The 76th Berlinale he is summarising arrives at what feels like an inflection point. Under Tricia Tuttle, who took the artistic directorship in April 2024, the festival is navigating a transition — new leadership always means a curatorial argument, whether stated or not. Early indications suggest this edition may pivot from the overtly political framing of recent years toward more intimate, personal filmmaking, though how the actual programme bears this out is precisely the kind of question Plakhov's summary might interrogate. When a major festival turns inward — from the geopolitical to the domestic, from the structural to the emotional — is that a genuine aesthetic movement, reflecting where filmmakers are actually working, or is it a strategic retreat? The Berlinale, founded in 1951 as a Cold War cultural initiative, has never been a neutral space, even when it claims otherwise. Plakhov, who has watched it recalibrate across political eras for decades, is better positioned than almost anyone to read the difference between a real shift and a rebrand.
What the lecture promises practically is straightforward: photo and video material on a big screen, critical analysis, questions over tea. The format is closer to a seminar than a performance. Plakhov has conducted similar post-festival summaries for years, particularly in Russian-language contexts, though English-language documentation of these events is sparse. The intimacy of the setting contrasts with the scale of what is being discussed — an A-list festival with global reach, compressed into one critic's reading.
For an audience accustomed to experiencing the Berlinale through Instagram stories and overnight review aggregation, Plakhov's method feels almost anachronistic. He represents a tradition of criticism as patient synthesis: watching everything, comparing it against decades of reference points, arriving at an argument rather than a verdict.
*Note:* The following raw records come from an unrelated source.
(* ===== verification/Reassembly.v ===== *)
(** * The per-datagram pipeline ([ghostframe-client-core/src/reassembly.rs])

    [handle_datagram] is the client core's only entry point for received bytes:
    it routes parity envelopes, H.264 fragments and tile datagrams, replays what
    parity recovers, accounts for loss, acknowledges, checks tile coverage and
    hands payloads up (or their pixels, when the core decodes inline).

    This file holds the definitions.  What is proved of them is in [ClientSafety]
    (no byte string makes the handler panic, and its memory stays bounded) and in
    [Delivery] (what is acknowledged, what a recovered datagram does, and which
    frames are lost to the parity envelope's marker byte). *)

From S2P Require Import Prelude Wire Control Cdf53Passes Prevalidate TileOut TileState Event TileDecoder TileBatch PalRle Parity Batchers Gate LossTracking Coverage Client FrameAssembly.
From stdpp Require Import base option numbers list gmap.

Local Open Scope Z_scope.

(** ** Definitions *)

Inductive Cdf53Pass : Type :=
| PassPlanes (bit_planes : list Z) (present_passes : option Z)
| PassWire (streams : list Z) (present_passes : option Z).

Definition pass_present (p : Cdf53Pass) : option Z :=
  match p with PassPlanes _ present | PassWire _ present => present end.

Definition TILE_MIN : nat := DATAGRAM_HEADER_SIZE + TILE_HEADER_SIZE.

Inductive Provenance : Type := Received | Rebuilt.

#[export] Instance Provenance_eq_dec : EqDecision Provenance.
Proof. solve_decision. Defined.

Definition inside_dims (dims : option (Z * Z)) (x y : Z) : bool :=
  match dims with
  | Some (w, h) => (x <? tiles_across w) && (y <? tiles_across h)
  | None => true
  end.

Definition tile_in_grid (c : ClientCore) (tile_x tile_y : Z) : bool :=
  inside_dims c.(cc_frame_dims) tile_x tile_y.

Definition purge_outside_grid (c : ClientCore) : ClientCore :=
  let inside := inside_dims c.(cc_frame_dims) in
  let c := set_cdf53_coverage c (filter (λ '((x, y), _), inside x y = true) c.(cc_cdf53_coverage)) in
  set_pending_nacks c (filter (λ '((_, y, x), _), inside x y = true) c.(cc_pending_nacks)).

Definition in_dimension_range (v : Z) : bool := (1 <=? v) && (v <=? MAX_FRAME_DIMENSION).

Definition accept_frame_dimensions (c : ClientCore) (payload : list Z)
    : outcome unit (ClientCore * list Event) :=
  if (length payload <? 8)%nat then Ok (c, []) else
  w ← slice payload 0 4;
  h ← slice payload 4 8;
  let width := from_be w in
  let height := from_be h in
  if negb (in_dimension_range width) || negb (in_dimension_range height) then Ok (c, []) else
  let changed := negb (bool_decide (c.(cc_frame_dims) = Some (width, height))) in
  let c := set_frame_dims c (Some (width, height)) in
  let c := if changed then purge_outside_grid c else c in
  Ok (c, [FrameDimensions width height]).

(** [if let Some(msg) = ... { self.outbox.push_back(PollOutput::Stream(msg)) }] *)
Definition push_stream (c : ClientCore) (msg : option (list Z)) : ClientCore :=
  match msg with Some msg => push_out c (Stream msg) | None => c end.

Definition report_error (c : ClientCore) (codec : Codec) (tx ty : Z) (code : DecodeErrorCode) (now_us : Z)
    : ClientCore * list Event :=
  let '(b, msg) := report c.(cc_decode_error_batcher) codec tx ty code now_us in
  (push_stream (set_decode_error_batcher c b) msg, [DecodeErrorEvent codec tx ty code]).

(** [upsert.chunks_exact(4).take(count)] *)
Fixpoint quads (l : list Z) : list (list Z) :=
  match l with
  | a :: b :: c :: d :: l => [a; b; c; d] :: quads l
  | _ => []
  end.

Definition deliver_pal_rle (c : ClientCore) (frame_seq : Z) (th : TileHeader) (payload : list Z) (now_us : Z)
    : outcome unit (ClientCore * list Event) :=
  let tx := th.(th_tile_x) in
  let ty := th.(th_tile_y) in
  match prevalidate_pal_rle payload c.(cc_palette_shadow) with
  | Ok v =>
      let '(c, updated) := match v.(pv_palette_upsert) with
        | Some upsert =>
            (set_palette_shadow c (shadow_put c.(cc_palette_shadow) v.(pv_palette_id) v.(pv_count)),
             [PaletteUpdated v.(pv_palette_id) (take (Z.to_nat v.(pv_count)) (quads upsert))])
        | None => (c, [])
        end in
      Ok (c, updated ++ [TilePayload frame_seq tx ty th.(th_generation)
            (TDPalRle v.(pv_palette_id) v.(pv_count) v.(pv_indices) v.(pv_wire_flags))])
  | Err code => Ok (report_error c CPalRle tx ty code now_us)
  | Panic => Panic
  end.

(** Validation, in the form the pass will be emitted. *)
Definition accept_pass (wire : bool) (payload : list Z) (th : TileHeader) : outcome DecodeErrorCode Cdf53Pass :=
  if wire then
    info ← validate_cdf53 payload th.(th_pass);
    streams ← slice payload info.(wi_streams).1 info.(wi_streams).2;
    Ok (PassWire streams info.(wi_present_passes))
  else
    pre ← prevalidate_cdf53 payload th.(th_generation) th.(th_pass);
    Ok (PassPlanes pre.(pc_bit_planes) pre.(pc_present_passes)).

Definition pass_data (pass : Z) (p : Cdf53Pass) (new_generation : bool) : TileData :=
  match p with
  | PassPlanes bit_planes present => TDCdf53 pass bit_planes present new_generation
  | PassWire streams present => TDCdf53Wire pass streams present new_generation
  end.

(** The coverage entry held for the tile, unless its label has aged out. *)
Definition held_entry (c : ClientCore) (tx ty : Z) : option CoverageEntry :=
  match c.(cc_cdf53_coverage) !! (tx, ty) with
  | Some e => if label_expired e.(ce_frame_seq) c.(cc_newest_received_label) then None else Some e
  | None => None
  end.

(** Dropped before validation: an implausible label, or a superseded generation. *)
Definition pass_refused (c : ClientCore) (frame_seq : Z) (th : TileHeader) : bool :=
  label_runs_ahead frame_seq c.(cc_newest_received_label)
  || match held_entry c th.(th_tile_x) th.(th_tile_y) with
     | Some e => arrival_is_stale e.(ce_generation) e.(ce_frame_seq) th.(th_generation) frame_seq
     | None => false
     end.

(** Coverage and the NACKs of an arrival. *)
Definition note_coverage (c : ClientCore) (frame_seq : Z) (th : TileHeader) (outcome : ArrivalOutcome) (now_us : Z)
    : ClientCore :=
  let tx := th.(th_tile_x) in
  let ty := th.(th_tile_y) in
  let c := if outcome.(ao_committed)
           then set_cdf53_coverage c (<[(tx, ty) := outcome.(ao_entry)]> c.(cc_cdf53_coverage)) else c in
  foldl (λ c p, queue_pass_nack c frame_seq tx ty p now_us) c outcome.(ao_nack_passes).

Definition deliver_cdf53 (c : ClientCore) (frame_seq : Z) (th : TileHeader) (wire_seq : Z) (payload : list Z)
    (now_us : Z) : outcome unit (ClientCore * list Event) :=
  if pass_refused c frame_seq th then Ok (c, []) else
  let tx := th.(th_tile_x) in
  let ty := th.(th_tile_y) in
  let arrival ok present := apply_cdf53_arrival (held_entry c tx ty) th.(th_generation) th.(th_pass)
                              frame_seq now_us ok present in
  match accept_pass (delivers_cdf53_wire c) payload th with
  | Ok pre =>
      let outcome := arrival true (pass_present pre) in
      let c := note_coverage c frame_seq th outcome now_us in
      Ok (acknowledge c wire_seq now_us,
          [TilePayload frame_seq tx ty th.(th_generation)
             (pass_data th.(th_pass) pre outcome.(ao_new_generation))])
  | Err code =>
      let c := note_coverage c frame_seq th (arrival false None) now_us in
      Ok (report_error c CCdf53 tx ty code now_us)
  | Panic => Panic
  end.

Definition deliver_tile (c : ClientCore) (frame_seq : Z) (th : TileHeader) (wire_seq : Z) (payload : list Z)
    (now_us : Z) : outcome unit (ClientCore * list Event) :=
  match th.(th_codec) with
  | CSolid =>
      if (length payload =? 4)%nat then
        Ok (c, [TilePayload frame_seq th.(th_tile_x) th.(th_tile_y) th.(th_generation) (TDSolid payload)])
      else Ok (c, [])
  | CPalRle => deliver_pal_rle c frame_seq th payload now_us
  | CCdf53 => deliver_cdf53 c frame_seq th wire_seq payload now_us
  | H264 | Skip => Ok (c, [])
  end.

Definition is_frame_dims_sentinel (th : TileHeader) : bool :=
  (th.(th_tile_x) =? FRAME_DIMENSIONS_SENTINEL_X) && (th.(th_tile_y) =? FRAME_DIMENSIONS_SENTINEL_Y).
Definition is_eviction_sentinel (th : TileHeader) : bool :=
  (th.(th_tile_x) =? EVICTION_SENTINEL_X) && (th.(th_tile_y) =? EVICTION_SENTINEL_Y).
Definition is_sentinel (th : TileHeader) : bool := is_frame_dims_sentinel th || is_eviction_sentinel th.

(** The two loss trackers' view of the datagram. *)
Definition account (c : ClientCore) (dh : DatagramHeader) (sentinel : bool) (provenance : Provenance)
    (now_us : Z) : ClientCore :=
  let c := set_loss_tracker c
    (if sentinel || bool_decide (provenance = Rebuilt) then on_datagram c.(cc_loss_tracker) now_us
     else on_datagram_sent_at c.(cc_loss_tracker) now_us dh.(dh_timestamp_us)) in
  if sentinel then c else
  match provenance with
  | Received => set_wire_loss c (on_received c.(cc_wire_loss) dh.(dh_wire_seq))
  | Rebuilt =>
      let '(t, lost) := on_rebuilt c.(cc_wire_loss) dh.(dh_wire_seq) in
      let c := set_wire_loss c t in
      if lost then set_loss_tracker c (on_fec_recovery c.(cc_loss_tracker)) else c
  end.

(** The newest label the wire delivered, and the newest of all. *)
Definition note_label (c : ClientCore) (frame_seq : Z) (sentinel : bool) (provenance : Provenance) : ClientCore :=
  let c := if negb sentinel && bool_decide (provenance = Received) then
      let advance := match c.(cc_newest_received_label) with
        | None => true | Some newest => frame_seq_is_newer frame_seq newest end in
      if advance then set_newest_received_label c (Some frame_seq) else c
    else c in
  if c.(cc_latest_frame_seq) <? frame_seq then set_latest_frame_seq c frame_seq else c.

(** What the wire claims is refused before it can size anything. *)
Definition claim_refused (c : ClientCore) (dh : DatagramHeader) (th : TileHeader) : bool :=
  negb (dh.(dh_frag_total) =? 1) || negb (dh.(dh_frag_idx) =? 0)
  || negb (tile_in_grid c th.(th_tile_x) th.(th_tile_y)).

Definition handle_sentinel (c : ClientCore) (th : TileHeader) (bytes payload : list Z)
    : outcome unit (ClientCore * list Event) :=
  if is_frame_dims_sentinel th then accept_frame_dimensions c payload
  else if is_eviction_sentinel th then
    Ok (c, match parse_eviction bytes with Some reason => [Evicted reason] | None => [] end)
  else Ok (c, []).

Definition handle_source_tile (c : ClientCore) (bytes : list Z) (now_us : Z) (provenance : Provenance)
    : outcome unit (ClientCore * list Event) :=
  if (length bytes <? TILE_MIN)%nat then Ok (c, []) else
  match decode_tile_datagram bytes with
  | Err _ => Ok (c, [])
  | Panic => Panic
  | Ok (dh, th, payload) =>
      let frame_seq := Z.land dh.(dh_frame_seq) (u32 (Z.lnot TILE_DATAGRAM_FLAG)) in
      let sentinel := is_sentinel th in
      let c := account c dh sentinel provenance now_us in
      if negb sentinel && claim_refused c dh th then Ok (c, []) else
      let c := if negb sentinel && negb (bool_decide (th.(th_codec) = CCdf53))
               then acknowledge c dh.(dh_wire_seq) now_us else c in
      let c := note_label c frame_seq sentinel provenance in
      if sentinel then handle_sentinel c th bytes payload else
      if bool_decide (th.(th_codec) = Skip) then Ok (c, []) else
      deliver_tile c frame_seq th dh.(dh_wire_seq) payload now_us
  end.

(** [x.saturating_add(1)] on [u64] *)
Definition sat_succ64 (x : Z) : Z := Z.min (x + 1) (2 ^ 64 - 1).

Definition handle_datagram_payloads (c : ClientCore) (bytes : list Z) (now_us : Z)
    : outcome unit (ClientCore * list Event) :=
  match bytes with
  | [] => Ok (c, [])
  | first :: _ =>
      if (first =? TILE_PARITY_ENVELOPE) && negb (is_tile_datagram bytes) then
        match tp_decode bytes with
        | Ok env =>
            '(d, recovered) ← receive_parity c.(cc_parity_decoder) env;
            let c := set_parity_decoder c d in
            match recovered with
            | Some recovered => handle_source_tile c recovered now_us Rebuilt
            | None => Ok (c, [])
            end
        | Err _ => Ok (c, [])
        | Panic => Panic
        end
      else if (length bytes <? 20)%nat then Ok (c, []) else
      if negb (is_tile_datagram bytes) then
        if (length bytes <? FRAME_HEADER_SIZE)%nat then Ok (c, []) else
        handle_frame_datagram (set_datagrams_frame c (sat_succ64 c.(cc_datagrams_frame))) bytes now_us
      else if (length bytes <? TILE_MIN)%nat then Ok (c, []) else
      let c := set_datagrams_tile c (sat_succ64 c.(cc_datagrams_tile)) in
      ws ← slice bytes 8 12;
      let wire_seq := from_be ws in
      '(d, replayed) ← record_source c.(cc_parity_decoder) wire_seq bytes;
      let c := set_parity_decoder c d in
      '(c, evs) ← match replayed with
                  | Some replayed => handle_source_tile c replayed now_us Rebuilt
                  | None => Ok (c, [])
                  end;
      '(c, evs') ← handle_source_tile c bytes now_us Received;
      Ok (c, evs ++ evs')
  end.

Definition handle_datagram (c : ClientCore) (bytes : list Z) (now_us : Z)
    : outcome unit (ClientCore * list Event) :=
  '(c, events) ← handle_datagram_payloads c bytes now_us;
  match c.(cc_decoder) with
  | Some decoder =>
      '(decoder, out) ← decode_each decoder events;
      Ok (set_decoder c (Some decoder), out)
  | None => Ok (c, events)
  end.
His PhD on Visconti, his years inside FIPRESCI, his columns spanning the fall of the Soviet Union through the rise of streaming — all of this feeds into how he reads a festival programme. When he identifies a trend, it is against a baseline that stretches back to the 1970s.
There is also the unavoidable question of position. Plakhov occupies a complicated place in contemporary cultural geography — a Ukrainian-born critic who has spent his career within Russian institutional frameworks, writing for a Russian newspaper, now operating in a moment where those affiliations carry weight they did not carry a decade ago. Writing for Kommersant in 2026 is not the same as writing for Kommersant in 2012. The geopolitics of where a critic is published — who owns the platform, what pressures shape it, how international colleagues perceive it — have become part of the text itself. How this shapes his reception in Berlin, and whether it inflects his reading of the festival's political choices, is something the available sources do not address for this specific event. But it would be dishonest to discuss Plakhov's reading of a European festival in 2026 without acknowledging that the room he is reading from has changed.
What makes the event worth attending is not the promise of definitive judgment. It is the chance to watch someone with extraordinary institutional memory process an entire festival as a single, complex text — with its own internal logic, its contradictions, its blind spots. What Plakhov's reading reveals is not whether this or that film deserved its prize, but the distance between what a festival says it is and what it actually shows.